March 14, 2011

Can You Be Alone With God?



"I know your works. You have the reputation of being alive, but you are DEAD. Wake up and strengthen what remains and is about to die, for I have not found your works complete in the sight of my God." Rev. 3:1a-2

Within the past year the Lord has been teaching me much about myself. Some of these teachings and truths have been both re-affirming and encouraging. However, some have been down right unnerving and difficult to accept and learn concerning myself. I know that all that the Lord is teaching and showing me is good. I know that all these things are aspects of further mercy and grace in my life as well. However, not all that I learn always feels good in the moment (Hebrews 12:11).

I am growing more and more convinced that most of what Christians today (especially in American culture) call healthy in regards to their relationship with Christ is often times surrounded more with misconceptions and deceptions rather than the truth and the power of God's word. Let me use my own life as an example and be brutally honest, even confessional with you all in explaining this issue.

Psalm 46 describes a God who is active, who is in motion, who is in control. Even when so much around us seems to scream out to us, seeks to distract us, and blind us to these truths, God is still at work in and amongst them all. Then in verse 10 something profoundly powerful and clear is written;
"BE STILL and know that I am God. I will be exalted among the nations, I will be exalted in the earth."

I must admit... This "BE STILL" thing is not something that characterizes me often. The honest truth is that, I have often prided myself in being a doer, a goer, a man with a mission, someone who is active in his allegiance to Christ. And in many ways these can be great qualities in a servant of Christ. Truth be told we need more who are willing to risk much and do much for God and His glory today. However, in my case and within the past year the Lord is teaching me something very shocking concerning myself. All this doing, all this going and all this motion has for a large part blinded me from my true spiritual condition.

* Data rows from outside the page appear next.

(** * Luxora UI: the InputDropdown interaction logic

    A shallow embedding of the pure parts of the dropdown widget:
    - [shared/utils]: [filterOptions], [getSelectedOptionLabels];
    - [shared/hooks]: [useKeyboardNavigation], [useVirtualScroll];
    - [components/InputDropdown]: the selection handlers and the constants
      that connect the hooks.

    Conventions of the model.
    - A JavaScript string is a Rocq [string]; a character stands for one
      code unit in the range U+0000..U+00FF (ASCII and Latin-1).  On that
      range [toLowerCase] and [trim] are the functions below, character by
      character.  Strings with code units above U+00FF are outside the
      model: there [String.prototype.toLowerCase] depends on the context
      of a character (the capital sigma U+03A3 at the end of a word) and
      may change the length (U+0130), so what is proved of [toLowerCase]
      and of case here is proved of strings over U+0000..U+00FF only.
    - A JavaScript number that holds an index or a pixel count is a [Z].
    - An object has an identity: [ident] is the reference of an [Option]
      object, and the strict equality [===] used by [Array.indexOf]
      compares references only.
    - [undefined] is [None]; reading a property of [undefined] throws. *)

From Stdlib Require Import List Bool ZArith Lia Ascii String Sorted.
From Stdlib Require Import DecimalString.
Import ListNotations.
Open Scope Z_scope.
(** [write_output]; the value returned is the local [updated], which is
    what decides whether the notebook is saved. *)
Definition write_output (document_id cid : option string) (r : result) : M bool :=
  if negb (truthy document_id) || negb (truthy cid)
  then ret false
  else
    let file := get_path document_id in
    let* cells := cm_get file in
    match apply_result cid r cells with
    | Raise e => raise e
    | Ok (cells', updated) =>
        if updated
        then cm_save file cells' ;;;
             modify (emit (FileIdSave file)) ;;;
             modify (emit (WriteMessage cells')) ;;;
             ret true
        else ret false
    end.

(** ** Executing *)

(** The closure [write_callback] of [mimic_post], called with the snapshot
    [client.get_result()] returned. *)
Definition write_callback (k : string) (document_id cid : option string)
    (r : result) : M unit :=
  try_except
    (update_execute_result r k cid false ;;;
     let* _ := write_output document_id cid r in
     ret tt)
    (λ e, modify (emit (LogException e))).

Fixpoint run_callbacks (callback : result → M unit) (snapshots : list result) : M unit :=
  match snapshots with
  | [] => ret tt
  | r :: snapshots' => callback r ;;; run_callbacks callback snapshots'
  end.

(** [client.execute(code)] for a client with or without a registered
    callback. *)
Definition client_execute (callback : option (result → M unit)) (kr : run)
    (k src : string) : M result :=
  modify (emit (Dispatch k src)) ;;;
  match callback with
  | Some cb => run_callbacks cb (partials kr)
  | None => ret tt
  end ;;;
  λ s, (s, final kr).

(** [execute]. *)
Definition execute (callback : option (result → M unit)) (kr : run)
    (k src : string) (document_id cid : option string) : M result :=
  pre_execute k document_id cid ;;;
  let* r := try_finally (client_execute callback kr k src)
                        (post_execute k document_id cid) in
  update_execute_result r k cid true ;;;
  ret r.

(** ** The request handler *)

(** Lines 105 to 113 of [mimic_post]: the execution mode. *)
Definition block_mode (m : model) (document_id : option string) : bool :=
  if truthy_flag (block m)
  then truthy_flag (block m)
  else if negb (truthy document_id) || negb (truthy (cell_id m))
  then true
  else false.

(** [mimic_post]. *)
Definition mimic_post (m : model) (kr : run) : M response :=
  let k := kernel_id m in
  let* s := get_state in
  if negb (bool_decide (k ∈ kernels s))
  then raise (HTTPError 404 ("No such kernel " ++ k))
  else
    let cid := cell_id m in
    let document_id := index (path m) in
    if is_executing (executing_cell s) k document_id cid
    then ret (Response "executing" [("model", VModel m)])
    else
      let blocking := block_mode m document_id in
      let* src := (if truthy (code m) then ret (code m)
                   else read_code_from_ipynb document_id cid) in
      match src with
      | None => raise AssertionError
      | Some src =>
          if negb blocking
          then
            execute (if negb (not_write m)
                     then Some (write_callback k document_id cid) else None)
                    kr k src document_id cid ;;;
            ret (Response "post" [("model", VModel m)])
          else
            let* r := execute None kr k src document_id cid in
            (if negb (not_write m)
             then let* _ := write_output document_id cid r in ret tt
             else ret tt) ;;;
            ret (Response "post_block" [])
      end.

(** ** The stretches of a request between its awaits

    [mimic_post] is a coroutine: it runs without interruption up to an
    [await] that suspends, and other requests are handled while it is
    suspended.  Between the duplicate check (line 95) and the registration
    in [pre_execute] (line 182) it awaits [read_code_from_ipynb] when the
    request brings no code (line 128); after the registration it awaits the
    kernel in [client.execute] (line 173).  The definitions below are the
    stretches of [mimic_post] these two points delimit. *)

(** Lines 87 to 103: the kernel check and the duplicate check.  [None]
    lets the request go on. *)
Definition check_request (m : model) : M (option response) :=
  let k := kernel_id m in
  let* s := get_state in
  if negb (bool_decide (k ∈ kernels s))
  then raise (HTTPError 404 ("No such kernel " ++ k))
  else
    if is_executing (executing_cell s) k (index (path m)) (cell_id m)
    then ret (Some (Response "executing" [("model", VModel m)]))
    else ret None.

(** Lines 128 to 132: the code, inline or read from the notebook. *)
Definition fetch_code (m : model) : M string :=
  let* src := (if truthy (code m) then ret (code m)
               else read_code_from_ipynb (index (path m)) (cell_id m)) in
  match src with
  | None => raise AssertionError
  | Some src => ret src
  end.

(** Lines 171 to 173 of [execute], up to the point where [client.execute]
    awaits the kernel: the record is registered and the code is sent. *)
Definition begin_execute (k src : string) (document_id cid : option string) : M unit :=
  pre_execute k document_id cid ;;;
  modify (emit (Dispatch k src)).

(** Lines 134 to 167: the execution in the mode of the request, and the
    response. *)
Definition answer_request (m : model) (src : string) (kr : run) : M response :=
  let k := kernel_id m in
  let cid := cell_id m in
  let document_id := index (path m) in
  if negb (block_mode m document_id)
  then
    execute (if negb (not_write m)
             then Some (write_callback k document_id cid) else None)
            kr k src document_id cid ;;;
    ret (Response "post" [("model", VModel m)])
  else
    let* r := execute None kr k src document_id cid in
    (if negb (not_write m)
     then let* _ := write_output document_id cid r in ret tt
     else ret tt) ;;;
    ret (Response "post_block" []).

End Handler.

(** ** A notebook server to evaluate the handler on *)

Module Demo.

(** One notebook, [nb.ipynb], known to the file-id manager as [doc-1]. *)
Definition index (p : option string) : option string :=
  if decide (p = Some "nb.ipynb") then Some "doc-1" else None.

Definition get_path (d : option string) : string :=
  if decide (d = Some "doc-1") then "nb.ipynb" else "".

Definition notebook : list cell :=
  [Cell "c0" "x = 1" (Some []) None; Cell "c1" "print(x)" (Some []) None].

(** A server with the kernel [k1] and nothing executing. *)
Definition idle : state :=
  State ∅ {["k1"]} {["nb.ipynb" := notebook]} false [].

(** The same server after some execution on [k1] was registered and
    removed: the ledger keeps the empty list for [k1]. *)
Definition used : state :=
  State {["k1" := []]} {["k1"]} {["nb.ipynb" := notebook]} false [].

(** The server while cell [cid] of [nb.ipynb] is awaiting [k1]. *)
Definition in_flight (cid : string) : state :=
  (pre_execute "k1" (Some "doc-1") (Some cid) idle).1.

(** What the client reports while the kernel streams, and at the end. *)
Definition streamed : result := Result [Output "1"] None.
Definition finished : result := Result [Output "1"] (Some 1).

(** [{kernel_id: k1, path: nb.ipynb, cell_id: c1, code: print(x)}]. *)
Definition post_c1 : model :=
  Model "k1" (Some "nb.ipynb") (Some "c1") false None (Some "print(x)").

(** [{kernel_id: k1, code: 1+1, block: true}]. *)
Definition post_inline : model :=
  Model "k1" None None false (Some true) (Some "1+1").
(** The L1 distance both loops compare with the tolerance. *)
Definition l1_distance (nodes : list string) (new old : string -> F) : F :=
  fsum (map (fun n => fabs (fsub (new n) (old n))) nodes).

(** The ranks both solvers start from. *)
Definition uniform_rank (graph : dict (list string)) : string -> F :=
  fun _ => fdivide fone (of_nat (List.length graph)).

(** The final division of [topic_pagerank] by the sum [s] of the ranks,
    performed when [s > 0]. *)
Definition normalized (nodes : list string) (rank : string -> F) : string -> F :=
  fun n =>
    if fltb fzero (fsum (map rank nodes))
    then fdivide (rank n) (fsum (map rank nodes))
    else rank n.

(** A comparison [0 < s] that holds excludes [s == 0]: what the guard
    [if s > 0] of the final division relies on. *)
Definition positive_nonzero : Prop :=
  forall s : F, fltb fzero s = true -> feqb s fzero = false.

End Updates.

(** ** What [pr.py] prints: [page_rank], [print_rankings], [main] *)

(** What one printed line shows: fixed text, or the values that a
    formatted line prints (here unformatted).  [Converged] and
    [MaximumReached] are the two lines of [page_rank], the others those of
    [print_rankings]. *)
Inductive line (F : Type) : Type :=
| Text (s : string)
| Converged (iterations : nat) (total_diff : F)
| MaximumReached (max_iterations : nat)
| RankLine (page : string) (score : F) (inbound outbound : nat)
| TotalPages (n : nat)
| TotalLinks (n : nat)
| AverageRank (x : F).

Arguments Text {F} s.
Arguments Converged {F} iterations total_diff.
Arguments MaximumReached {F} max_iterations.
Arguments RankLine {F} page score inbound outbound.
Arguments TotalPages {F} n.
Arguments TotalLinks {F} n.
Arguments AverageRank {F} x.

(** [c * n] for a one-character string [c]. *)
Definition ruler (c : ascii) (n : nat) : string :=
  string_of_list_ascii (repeat c n).

Section Report.

Context {F : Type} {AF : Arith F}.

(** The loop of [page_rank] with what it prints.  It ends at the
    [break], after printing the number of passes made and the last
    [total_diff], or with its budget used up, and then the [else] branch of
    the [for] prints the budget.  A pass that raises prints nothing. *)
Fixpoint page_rank_loop_printing (graph : dict (list string))
  (damping_factor tolerance : F) (max_iterations remaining done : nat)
  (ranks : dict F) : list (line F) * result (dict F) :=
  match remaining with
  | O => ([MaximumReached max_iterations], Ok ranks)
  | S remaining' =>
      match page_rank_iteration graph damping_factor ranks with
      | Raise e => ([], Raise e)
      | Ok (new_ranks, total_diff) =>
          if fltb total_diff tolerance
          then ([Converged (S done) total_diff], Ok new_ranks)
          else page_rank_loop_printing graph damping_factor tolerance
                 max_iterations remaining' (S done) new_ranks
      end
  end.

(** [page_rank]: the lines printed and the result. *)
Definition page_rank_printing (graph : dict (list string))
  (damping_factor tolerance : F) (max_iterations : nat)
  : list (line F) * result (dict F) :=
  match initial_ranks graph with
  | Raise e => ([], Raise e)
  | Ok ranks =>
      page_rank_loop_printing graph damping_factor tolerance max_iterations
                              max_iterations 0 ranks
  end.

(** The stable sort by descending score: pages of equal score keep their
    original order.  Where the scores are totally ordered, as the exact
    rationals are, this is the list that
    [sorted(items, key=lambda x: x[1], reverse=True)] returns. *)
Fixpoint insert_desc (x : string * F) (l : list (string * F))
  : list (string * F) :=
  match l with
  | [] => [x]
  | y :: rest =>
      if fltb (snd x) (snd y) then y :: insert_desc x rest else x :: l
  end.

Definition sorted_desc (items : list (string * F)) : list (string * F) :=
  fold_right insert_desc [] items.

(** [sum(1 for p, links in graph.items() if page in links)] *)
Definition inbound_count (graph : dict (list string)) (page : string) : nat :=
  List.length (filter (fun item => existsb (String.eqb page) (snd item)) graph).

(** [sum(len(links) for links in graph.values())] *)
Definition total_links (graph : dict (list string)) : nat :=
  list_sum (map (fun links => List.length links) (values graph)).

(** The [for page, score in sorted_ranks] loop; [out] is what has been
    printed so far, and stays printed when [graph[page]] raises. *)
Fixpoint print_rows (graph : dict (list string)) (rows : list (string * F))
  (out : list (line F)) : list (line F) * result unit :=
  match rows with
  | [] => (out, Ok tt)
  | (page, score) :: rest =>
      match getitem page graph with
      | Raise e => (out, Raise e)
      | Ok links =>
          print_rows graph rest
            (out ++ [RankLine page score (inbound_count graph page)
                              (List.length links)])
      end
  end.

Definition report_header : list (line F) :=
  [Text ""; Text "PageRank Analysis Results"; Text (ruler "=" 50);
   Text ""; Text "Page Rankings:"; Text (ruler "-" 20)].

Definition statistics_header : list (line F) :=
  [Text ""; Text "Network Statistics:"; Text (ruler "-" 20)].

(** [sorted(ranks.items(), key=lambda x: x[1], reverse=True)], the sort
    of the library.  It returns a rearrangement of its input whatever the
    scores are; with a score that is not a number the order it produces
    depends on the comparisons it happens to make, so the sort is a
    parameter here.  In exact arithmetic it is [sorted_desc]. *)
Variable sorted_by_score : list (string * F) -> list (string * F).

(** The lines printed, and how the call ends.  The last line divides
    [sum(ranks.values())] by [len(ranks)]. *)
Definition print_rankings (ranks : dict F) (graph : dict (list string))
  : list (line F) * result unit :=
  match print_rows graph (sorted_by_score ranks) report_header with
  | (out, Raise e) => (out, Raise e)
  | (out, Ok _) =>
      let out := out ++ statistics_header
                     ++ [TotalPages (List.length graph);
                         TotalLinks (total_links graph)] in
      match pdiv_int (fsum (values ranks)) (List.length ranks) with
      | Raise e => (out, Raise e)
      | Ok average => (out ++ [AverageRank average], Ok tt)
      end
  end.

(** [main] of [pr.py] for a graph and parameters of choice: rank the
    pages, which prints one line, then print the report. *)
Definition main_on (graph : dict (list string)) (damping_factor tolerance : F)
  (max_iterations : nat) : list (line F) * result unit :=
  match page_rank_printing graph damping_factor tolerance max_iterations with
  | (out, Raise e) => (out, Raise e)
  | (out, Ok ranks) =>
      let (report, outcome) := print_rankings ranks graph in
      (out ++ report, outcome)
  end.

(** The line of a page that is a key of the graph. *)
Definition rank_line (graph : dict (list string)) (item : string * F) : line F :=
  RankLine (fst item) (snd item) (inbound_count graph (fst item))
           (out_degree graph (fst item)).

(** The three lines under "Network Statistics". *)
Definition statistics (graph : dict (list string)) (average : F)
  : list (line F) :=
  [TotalPages (List.length graph); TotalLinks (total_links graph);
   AverageRank average].

(** The sums of the [In] and of the [Out] figures of the lines. *)
Definition inbound_column (out : list (line F)) : nat :=
  list_sum (map (fun l => match l with RankLine _ _ i _ => i | _ => 0 end) out).

Definition outbound_column (out : list (line F)) : nat :=
  list_sum (map (fun l => match l with RankLine _ _ _ o => o | _ => 0 end) out).

End Report.

(** ** Reading the pages: [parse_xml] of [topic_pagerank.py] *)

(** An element as [xml.etree.ElementTree] presents it: tag, attributes,
    the text before its first child ([None] when there is none), and its
    children in document order.  Reading the file and parsing its text
    into this tree is the library's part and is not modelled. *)
#[warnings="-register-all"]
Inductive element : Type :=
| Element (tag : string) (attrib : dict string) (text : option string)
          (children : list element).

Definition tag_of (e : element) : string :=
  match e with Element tag _ _ _ => tag end.
Definition attrib_of (e : element) : dict string :=
  match e with Element _ attrib _ _ => attrib end.
Definition text_of (e : element) : option string :=
  match e with Element _ _ text _ => text end.
Definition children_of (e : element) : list element :=
  match e with Element _ _ _ children => children end.

(** [e.findall(tag)] and [e.find(tag)] for a plain tag name: the direct
    children with that tag, and the first of them. *)
Definition findall (tag : string) (e : element) : list element :=
  filter (fun c => String.eqb (tag_of c) tag) (children_of e).

Definition find_child (tag : string) (e : element) : option element :=
  List.find (fun c => String.eqb (tag_of c) tag) (children_of e).

(** A non-empty string is true in a condition. *)
Definition truthy (s : string) : bool := negb (String.eqb s "").

Section ParseXml.

(** [str.strip] *)
Variable strip : string -> string.

(** [el.text.strip() if el is not None and el.text else ""] *)
Definition stripped_text (el : option element) : string :=
  match el with
  | Some e =>
      match text_of e with
      | Some t => if truthy t then strip t else ""
      | None => ""
      end
  | None => ""
  end.
(** ** C2, C3: the animated counter *)

Section CounterLemmas.
Import Num RafCounter.
Local Open Scope Q_scope.

Local Arguments sub : simpl never.
Local Arguments div : simpl never.
Local Arguments min1 : simpl never.
Local Arguments mul : simpl never.
Local Arguments floor : simpl never.
Local Arguments lt1 : simpl never.

Lemma frame_props (ts : Q) (c : Counter) :
  one_pending c ->
  target (frame ts c) = target c /\ duration (frame ts c) = duration c /\
  targetRef (frame ts c) = targetRef c.
Proof.
  intros [H | (id & Hid & H & _)]; unfold frame; simpl; rewrite H; simpl.
  - auto.
  - unfold step. simpl.
    destruct (lt1 _); simpl; auto.
Qed.

Lemma frame_idle (ts : Q) (c : Counter) :
  Raf.pending (raf c) = [] -> frame ts c = c.
Proof.
  intros H. destruct c as [tg du v tr st ri [n p]]. simpl in H. subst p.
  reflexivity.
Qed.

Lemma frame_first (t0 : Q) (c : Counter) :
  fresh c -> animating t0 t0 (frame t0 c).
Proof.
  intros (Hs & Hr & id & Hid & Hp & Hlt0).
  unfold frame. simpl. rewrite Hp. simpl.
  unfold step. simpl. rewrite Hs. simpl.
  change (min1 (div (sub t0 t0) (duration c)))
    with (progress (duration c) t0 t0).
  destruct (lt1 (progress (duration c) t0 t0)) eqn:Hlt;
    unfold animating, expected; simpl; rewrite Hr, Hlt; repeat split; auto.
  left. split; [reflexivity|].
  eexists. repeat split. apply Pos.lt_succ_diag_r.
Qed.

Lemma frame_next (t0 t t' : Q) (c : Counter) :
  ~ duration c == 0 -> ~ t0 == 0 -> t0 <= t -> t <= t' ->
  animating t0 t c -> animating t0 t' (frame t' c).
Proof.
  intros Hd Ht0 Ht Hle (Hs & Hr & Hv & [(_ & id & Hid & Hp & _) | (Hfull & Hp)]).
  - unfold frame. simpl. rewrite Hp. simpl.
    unfold step. simpl. rewrite Hs. simpl.
    rewrite (Qeq_bool_nonzero t0 Ht0).
    change (min1 (div (sub t' t0) (duration c)))
      with (progress (duration c) t0 t').
    destruct (lt1 (progress (duration c) t0 t')) eqn:Hlt;
      unfold animating, expected; simpl; rewrite Hr, Hlt; repeat split; auto.
    left. split; [reflexivity|].
    eexists. repeat split. apply Pos.lt_succ_diag_r.
  - rewrite (frame_idle t' c Hp).
    destruct (stopped_stable (target c) (duration c) t0 t t' Hd Ht Hle Hfull)
      as (Hl & He).
    unfold animating. rewrite He. repeat split; auto.
Qed.

Lemma animating_one_pending (t0 t : Q) (c : Counter) :
  animating t0 t c -> one_pending c.
Proof.
  intros (_ & _ & _ & [(_ & H) | (_ & H)]); [right | left]; exact H.
Qed.

Lemma fresh_one_pending (c : Counter) : fresh c -> one_pending c.
Proof. intros (_ & _ & H). right. exact H. Qed.

Lemma mount_fresh (tgt : Z) (dur : Q) : fresh (mount true tgt dur).
Proof.
  unfold fresh. simpl. repeat split. exists 1%positive. repeat split.
Qed.

Lemma cleanup_empties_queue (c : Counter) :
  one_pending c -> Raf.pending (raf (cleanup c)) = [].
Proof.
  intros [H | (id & Hid & H & _)]; unfold cleanup; simpl.
  - destruct (rafId c); simpl; rewrite H; reflexivity.
  - rewrite Hid. simpl. rewrite H.
    rewrite filter_cons, decide_False by (intros E; apply E; reflexivity).
    reflexivity.
Qed.

Lemma set_target_fresh (tgt : Z) (c : Counter) :
  one_pending c -> tgt <> target c ->
  fresh (set_target tgt c) /\ target (set_target tgt c) = tgt /\
  duration (set_target tgt c) = duration c /\
  val (set_target tgt c) = val c /\
  Raf.pending (raf (set_target tgt c)) = [Raf.next_id (raf c)].
Proof.
  intros Hc Hne. pose proof (cleanup_empties_queue c Hc) as Hq.
  unfold set_target. rewrite bool_decide_eq_false_2 by exact Hne.
  unfold run_effect, request_step, fresh. simpl in *. rewrite Hq. simpl.
  assert (Hn : Raf.next_id (Raf.cancel_if (rafId c) (raf c)) = Raf.next_id (raf c)).
  { destruct (rafId c); reflexivity. }
  rewrite Hn. repeat split.
  eexists. repeat split. apply Pos.lt_succ_diag_r.
Qed.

You see in America I was pastor and on staff at a church. I taught/preached the word at least four times a week. Studied the scriptures constantly in preparation for these moments of teaching/preaching. Counseled with believers constantly on the phone, at my house, or at church itself. Prayed for constant help and guidance from the Lord as to my dealing with them. I was active in sharing the gospel in evangelism and constantly sought to learn God's word in dealing with those who are lost. I attended bible studies, home group meetings and even conferences when the opportunity presented itself. I attended mission trips (leading most of them) Honduras, Kenya and Mexico. Once even taking the gospel to a remote tribe within the jungle who had never heard the message of God's grace in Jesus before. I was a man on mission, a man of action and a man who felt a since of closeness and maturity in my walk with the Lord.

However, eight months ago all this was over in one single move. In coming here (a land not my own) all these things (teaching, preaching, evangelism, bible studies, home fellowships, conferences and even counseling others) have been stripped away from me during this season of my life (still learning the language). In effect the Lord has placed me in a position and place where I have been forced to get still before our God. What I am learning concerning all this brings me much shame, yet joy in knowing that our Father is bringing such knowledge to my soul.

What am I learning? What I am learning is this....... I stink at getting still!.... I am horrible at being alone with God! When all the commotion, when all the activities and all that we call ministry even (and most of these are great things) have for a moment ceased in my life, so has ceased for a great part my communion with our great Lord. I had let all these actions, activities and doings define me as a Christian. I had simply studied, read the word and prayed because I had enough wisdom to know that apart from Christ I could do nothing. I was not studying his word and praying desperately because He simply was enough for me. Not because my soul found rest and joy in Him alone.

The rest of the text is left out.